Willet Diet: Medium Carb — "Eat, Drink, and Be Healthy"

This diet is based on much of the epidemiology work done by Dr. Willet and his colleagues at the Harvard School of Public Health and reflects the latest research on optimal diet for health. Different from the original and flawed food guide pyramid, the healthy eating pyramid advocated by this group emphasizes physical activity and weight control at the base of the pyramid and foods such as whole grain foods, vegetable oils (especially Omega-3 fatty acids), and fruits and vegetables. Nuts and legumes are given their own category and encouraged. Refined grains (white bread and white rice), red meat, and dairy products are de-emphasized.

 

Ornish Diet: High Carb — "Eat More Weigh Less"

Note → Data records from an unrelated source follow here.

(** X17: on an empty disk the library starts for every encoder: the table
    is created without rows, the index is built without items and written
    to the index file, and every search for a text whose vector has the
    encoder's dimensionality returns the empty list. *)
Theorem first_start_is_empty enc :
  exists lib,
    ConceptLibrary.__init__ (SQLiteStorage.Disk None None) enc None = Ok lib
    /\ Annoy.items (SQLiteStorage.annoy_index (ConceptLibrary.storage lib)) = ∅
    /\ Annoy.built (SQLiteStorage.annoy_index (ConceptLibrary.storage lib)) = true
    /\ Sqlite.concepts (SQLiteStorage.conn (ConceptLibrary.storage lib))
       = Some Sqlite.empty_table
    /\ SQLiteStorage.index_file (ConceptLibrary.storage lib)
       = Some (Annoy.File (ConceptLibrary.get_sentence_embedding_dimension enc) ∅)
    /\ forall query top_k,
        length (ConceptLibrary.encode enc query)
        = ConceptLibrary.get_sentence_embedding_dimension enc ->
        ConceptLibrary.search distance query top_k lib = (Ok [], lib).
Proof.
  unfold ConceptLibrary.__init__.
  destruct (first_start_state "concepts.db"
              (ConceptLibrary.get_sentence_embedding_dimension enc)
              Annoy.Angular 10)
    as (Hok & _ & (Hb & Hf & Hfile) & _ & Hit & Ht & Hd).
  destruct (SQLiteStorage.__init__ _ _ _ _ _) as [[[]|e] st]; [|done].
  simpl in *. eexists. split; [reflexivity|]. simpl.
  split; [done|]. split; [done|]. split; [done|].
  split; [by rewrite Hfile, Hf, Hd, Hit|].
  intros query top_k Hlen.
  unfold ConceptLibrary.search, bind, gets, ConceptLibrary.on_storage,
    SQLiteStorage.search, bind. simpl.
  rewrite (get_nns_empty distance); [done|by rewrite Hf, Hd|by right; right].
Qed.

The Ornish diet is based on the notion that if you eat a very high high-carbohydrate/low-fat diet rich in fiber you can eat a greater amount of food than usual, and still lose body fat. The diet advocates extremely high fiber and carb intake, especially complex over simple carbs. There is some evidence the diet slows or even reverses the hardening of the arteries that can eventually trigger heart attacks. Protein sources come from egg whites and nonfat dairy or soy products. Smaller amounts of protein are obtained from fiber-rich plant-based sources (vegetables, whole grains, beans). Fish is discouraged, despite significant research showing beneficial effects.

 

ATKINS
DIET CHART
WILLET
DIET CHART
ORNISH
DIET CHART
Calories from Nutrients:
Protein: 25% +
Carbs: 10%
Fat: 65%
Calories from Nutrients:
Protein: 15%
Carbs: 50%
Fat: 35%
Calories from Nutrients:
Protein: 15%
Carbs: 75%
Fat: 10%
Potential Advantages
Decreases appetite, which could enhance compliance during low-calorie dieting
Results in rapid weight loss, which is motivating initially
Many fatty foods typically not recommended can be eaten
Moderate to large decreases in triglycerides
Small to moderate increases in protective HDL (good) cholesterol
Increases size of LDL (bad) cholesterol particles making them less likely to form plaque
Reduces insulin levels and normalizes blood sugar

Potential Disadvantages

 
Many foods people are used to eating must be eliminated or consumed sparingly
Potential for bad breath if ketosis is large
May increase uric acid
Much less scientific research (but the work that has been done is promising)
Potential Advantages
Lowers total cholesterol, LDL (bad) cholesterol, and triglycerides
Can increase HDL (good) cholesterol
Reduces insulin levels and normalizes blood sugar

Potential Disadvantages

 
Including large amounts of vegetable oils can be difficult to incorporate into the diet
Limits on red meat and dairy could result in sub-optimal intakes of iron, zinc, and/or calcium if not provided in supplement form
High quality protein sources are limited, which may affect protein status in physically active people
Potential Advantages
Lowers total cholesterol and LDL (bad) cholesterol
May slow down or reverse arterial plaque formation if combined with exercise and weight loss
Reduces appetite due to high-fiber foods and therefore can assist weight loss

Potential Disadvantages

 
Limits on consumption of meat and dairy products
Limits healthy unsaturated fat
Extreme nature makes long-term compliance unlikely
Can raise triglycerides and lower HDL (good) cholesterol if not countered by exercise and/or weight loss
Decreases the size of LDL (bad) cholesterol particles, making them potentially more likely to cause plaque formation in arteries

 

My Recommendations

From the clinical studies and research I've conducted, I can make these recommendations:

  1. Find a diet to lose weight - those above will work. I prefer the Atkins diet or a modified-Atkins diet, minus the chemical-processed meats, like bacon, which are high in saturated fat.
  2. To maintain a diet, be reasonable in your approach. All the diets require some sacrifice and attention to what you eat.
  3. Protein: Concentrate on lean protein sources.
  4. Eat complex carbs and high-fiber carbs, and avoid sugars. Adjust carb consumption to lose weight.
  5. All diets require you to eat fat - I recommend you de-emphasize the saturated fats in dairy and meat and consume vegetable fats like olive and flaxseed oil.
  6. Regardless of which diet you follow, I recommend regular physical activity, weight control, and use of a daily multi-vitamin/mineral tablet.